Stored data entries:
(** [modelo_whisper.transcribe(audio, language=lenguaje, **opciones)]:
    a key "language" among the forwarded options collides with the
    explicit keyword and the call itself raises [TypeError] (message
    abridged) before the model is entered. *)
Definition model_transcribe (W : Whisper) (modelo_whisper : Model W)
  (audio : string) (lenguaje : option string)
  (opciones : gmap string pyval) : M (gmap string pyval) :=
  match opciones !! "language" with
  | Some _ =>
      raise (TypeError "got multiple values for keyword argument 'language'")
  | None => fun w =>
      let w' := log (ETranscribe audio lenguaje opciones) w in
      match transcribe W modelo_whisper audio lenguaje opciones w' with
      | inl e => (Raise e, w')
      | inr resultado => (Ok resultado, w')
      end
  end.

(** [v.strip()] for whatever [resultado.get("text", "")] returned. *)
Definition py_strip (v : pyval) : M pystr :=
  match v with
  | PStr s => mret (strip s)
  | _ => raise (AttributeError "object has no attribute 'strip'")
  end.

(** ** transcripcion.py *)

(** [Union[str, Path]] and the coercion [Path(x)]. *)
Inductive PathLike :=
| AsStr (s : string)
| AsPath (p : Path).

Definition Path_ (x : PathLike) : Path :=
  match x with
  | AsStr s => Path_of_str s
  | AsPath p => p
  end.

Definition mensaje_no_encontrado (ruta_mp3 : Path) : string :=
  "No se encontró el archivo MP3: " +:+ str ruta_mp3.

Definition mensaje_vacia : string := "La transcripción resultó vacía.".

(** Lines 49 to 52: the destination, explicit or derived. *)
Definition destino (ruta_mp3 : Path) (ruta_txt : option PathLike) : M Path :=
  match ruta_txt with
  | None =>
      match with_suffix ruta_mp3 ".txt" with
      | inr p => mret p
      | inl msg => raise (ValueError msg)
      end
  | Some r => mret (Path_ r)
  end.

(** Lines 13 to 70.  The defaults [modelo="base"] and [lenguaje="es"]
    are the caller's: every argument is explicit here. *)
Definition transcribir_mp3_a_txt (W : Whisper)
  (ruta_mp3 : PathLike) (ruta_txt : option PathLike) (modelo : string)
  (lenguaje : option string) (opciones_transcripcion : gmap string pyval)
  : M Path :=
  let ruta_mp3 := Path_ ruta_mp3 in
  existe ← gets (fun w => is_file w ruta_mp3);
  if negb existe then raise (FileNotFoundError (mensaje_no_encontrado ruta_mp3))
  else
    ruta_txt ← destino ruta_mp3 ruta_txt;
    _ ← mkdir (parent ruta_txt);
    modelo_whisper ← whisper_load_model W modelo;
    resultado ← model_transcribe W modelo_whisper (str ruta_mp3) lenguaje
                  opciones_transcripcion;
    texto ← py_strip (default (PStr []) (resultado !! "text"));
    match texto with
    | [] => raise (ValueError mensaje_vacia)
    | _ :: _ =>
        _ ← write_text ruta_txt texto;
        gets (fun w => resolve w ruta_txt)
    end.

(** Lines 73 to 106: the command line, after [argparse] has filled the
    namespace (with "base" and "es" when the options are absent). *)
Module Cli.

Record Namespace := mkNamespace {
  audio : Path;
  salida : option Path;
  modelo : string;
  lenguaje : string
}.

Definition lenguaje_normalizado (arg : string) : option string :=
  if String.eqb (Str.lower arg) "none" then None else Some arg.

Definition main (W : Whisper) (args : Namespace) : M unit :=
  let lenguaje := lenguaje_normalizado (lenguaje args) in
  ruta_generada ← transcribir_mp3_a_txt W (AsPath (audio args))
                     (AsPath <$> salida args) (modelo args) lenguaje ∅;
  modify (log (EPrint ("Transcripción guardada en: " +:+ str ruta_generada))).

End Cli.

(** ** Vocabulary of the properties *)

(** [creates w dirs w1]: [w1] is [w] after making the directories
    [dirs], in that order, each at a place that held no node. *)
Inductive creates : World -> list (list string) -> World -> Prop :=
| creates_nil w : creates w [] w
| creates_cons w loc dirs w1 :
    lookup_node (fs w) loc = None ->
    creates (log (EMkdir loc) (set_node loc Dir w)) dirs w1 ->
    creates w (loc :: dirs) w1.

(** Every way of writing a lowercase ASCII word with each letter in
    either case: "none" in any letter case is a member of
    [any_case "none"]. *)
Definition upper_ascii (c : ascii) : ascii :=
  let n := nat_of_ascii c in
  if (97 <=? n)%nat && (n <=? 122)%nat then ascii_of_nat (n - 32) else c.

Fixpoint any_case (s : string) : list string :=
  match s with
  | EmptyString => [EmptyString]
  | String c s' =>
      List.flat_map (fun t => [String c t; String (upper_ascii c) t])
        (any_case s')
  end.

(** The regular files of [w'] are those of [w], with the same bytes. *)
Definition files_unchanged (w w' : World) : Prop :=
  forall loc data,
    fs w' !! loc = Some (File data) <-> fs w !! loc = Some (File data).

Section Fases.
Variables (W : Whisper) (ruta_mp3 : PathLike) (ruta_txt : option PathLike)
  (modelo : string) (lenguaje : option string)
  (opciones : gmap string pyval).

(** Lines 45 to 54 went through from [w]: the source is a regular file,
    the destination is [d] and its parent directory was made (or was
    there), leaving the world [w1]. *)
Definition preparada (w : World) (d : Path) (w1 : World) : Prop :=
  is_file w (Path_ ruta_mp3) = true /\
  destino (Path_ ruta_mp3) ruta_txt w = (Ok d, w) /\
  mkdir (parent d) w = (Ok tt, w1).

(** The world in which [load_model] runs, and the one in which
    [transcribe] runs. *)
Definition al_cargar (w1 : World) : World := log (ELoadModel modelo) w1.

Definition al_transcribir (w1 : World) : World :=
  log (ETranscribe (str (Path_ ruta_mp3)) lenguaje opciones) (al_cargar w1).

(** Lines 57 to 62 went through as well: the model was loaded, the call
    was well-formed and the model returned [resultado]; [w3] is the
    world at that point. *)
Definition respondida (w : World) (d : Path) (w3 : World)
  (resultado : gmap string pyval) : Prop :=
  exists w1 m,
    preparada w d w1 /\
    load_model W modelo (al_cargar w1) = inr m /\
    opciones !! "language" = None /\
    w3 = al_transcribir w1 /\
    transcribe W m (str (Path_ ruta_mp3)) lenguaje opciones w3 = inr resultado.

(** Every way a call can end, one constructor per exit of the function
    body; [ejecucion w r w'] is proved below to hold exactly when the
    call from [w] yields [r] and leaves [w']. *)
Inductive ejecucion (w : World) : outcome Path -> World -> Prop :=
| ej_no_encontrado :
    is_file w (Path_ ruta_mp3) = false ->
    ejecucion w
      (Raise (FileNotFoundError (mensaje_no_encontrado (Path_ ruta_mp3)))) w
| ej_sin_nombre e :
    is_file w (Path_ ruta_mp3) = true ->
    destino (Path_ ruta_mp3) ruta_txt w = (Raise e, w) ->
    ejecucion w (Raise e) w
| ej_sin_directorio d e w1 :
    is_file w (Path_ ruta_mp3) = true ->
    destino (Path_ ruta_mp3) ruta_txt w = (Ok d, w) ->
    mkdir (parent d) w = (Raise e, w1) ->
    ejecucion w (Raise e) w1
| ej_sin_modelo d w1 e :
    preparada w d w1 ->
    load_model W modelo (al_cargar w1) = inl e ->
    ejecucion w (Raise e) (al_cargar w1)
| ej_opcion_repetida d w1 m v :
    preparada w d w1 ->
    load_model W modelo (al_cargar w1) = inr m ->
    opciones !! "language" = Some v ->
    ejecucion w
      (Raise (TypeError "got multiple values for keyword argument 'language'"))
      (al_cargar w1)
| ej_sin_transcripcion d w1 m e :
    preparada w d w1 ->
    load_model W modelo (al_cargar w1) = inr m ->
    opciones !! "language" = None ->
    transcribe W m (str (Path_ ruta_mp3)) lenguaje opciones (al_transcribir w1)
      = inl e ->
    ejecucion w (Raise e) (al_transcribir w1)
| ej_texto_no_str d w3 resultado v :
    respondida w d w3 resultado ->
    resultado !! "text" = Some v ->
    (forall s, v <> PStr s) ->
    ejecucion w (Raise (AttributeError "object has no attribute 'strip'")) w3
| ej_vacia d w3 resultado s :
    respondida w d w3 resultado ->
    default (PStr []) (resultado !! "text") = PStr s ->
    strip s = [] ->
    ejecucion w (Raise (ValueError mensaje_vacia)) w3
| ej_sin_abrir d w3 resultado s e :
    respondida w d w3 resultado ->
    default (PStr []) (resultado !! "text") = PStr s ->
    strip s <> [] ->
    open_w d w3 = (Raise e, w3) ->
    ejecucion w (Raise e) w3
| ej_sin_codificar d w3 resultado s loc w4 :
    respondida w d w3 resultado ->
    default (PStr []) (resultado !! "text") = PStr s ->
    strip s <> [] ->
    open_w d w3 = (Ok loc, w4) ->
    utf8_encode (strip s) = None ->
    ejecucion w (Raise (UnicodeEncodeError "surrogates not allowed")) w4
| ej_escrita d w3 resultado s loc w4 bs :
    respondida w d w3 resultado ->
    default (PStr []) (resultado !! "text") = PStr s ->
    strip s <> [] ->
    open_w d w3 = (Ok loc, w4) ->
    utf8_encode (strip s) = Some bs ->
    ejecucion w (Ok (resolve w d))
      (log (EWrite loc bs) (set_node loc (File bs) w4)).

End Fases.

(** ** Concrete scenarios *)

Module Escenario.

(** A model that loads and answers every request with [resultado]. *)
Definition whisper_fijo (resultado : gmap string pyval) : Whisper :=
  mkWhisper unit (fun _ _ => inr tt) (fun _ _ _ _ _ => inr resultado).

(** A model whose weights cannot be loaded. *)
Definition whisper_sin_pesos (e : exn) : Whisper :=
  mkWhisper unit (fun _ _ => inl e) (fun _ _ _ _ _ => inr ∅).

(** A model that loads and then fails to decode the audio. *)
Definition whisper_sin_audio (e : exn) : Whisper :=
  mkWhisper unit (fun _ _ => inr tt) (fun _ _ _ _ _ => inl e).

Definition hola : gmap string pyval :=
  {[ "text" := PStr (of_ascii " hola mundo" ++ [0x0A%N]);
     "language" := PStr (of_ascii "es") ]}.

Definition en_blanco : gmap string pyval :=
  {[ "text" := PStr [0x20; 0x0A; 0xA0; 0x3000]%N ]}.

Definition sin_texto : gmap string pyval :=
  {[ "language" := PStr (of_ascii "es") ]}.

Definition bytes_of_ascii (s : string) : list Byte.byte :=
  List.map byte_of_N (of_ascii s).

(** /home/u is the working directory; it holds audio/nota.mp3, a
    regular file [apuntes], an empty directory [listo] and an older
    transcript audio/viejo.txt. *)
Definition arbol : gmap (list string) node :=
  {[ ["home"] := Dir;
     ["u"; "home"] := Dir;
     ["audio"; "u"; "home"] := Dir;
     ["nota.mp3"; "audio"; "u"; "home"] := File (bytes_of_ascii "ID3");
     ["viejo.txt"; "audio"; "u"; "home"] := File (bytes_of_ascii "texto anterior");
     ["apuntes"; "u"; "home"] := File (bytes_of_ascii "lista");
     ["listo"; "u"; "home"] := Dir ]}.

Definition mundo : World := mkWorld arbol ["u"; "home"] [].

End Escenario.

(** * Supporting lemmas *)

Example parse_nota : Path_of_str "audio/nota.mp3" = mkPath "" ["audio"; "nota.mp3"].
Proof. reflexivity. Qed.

WORK INSTRUCTION >>
Using the records above, say how many lines contain the string "when"; offer no other text.

OUTPUT FOR THIS TASK >>
2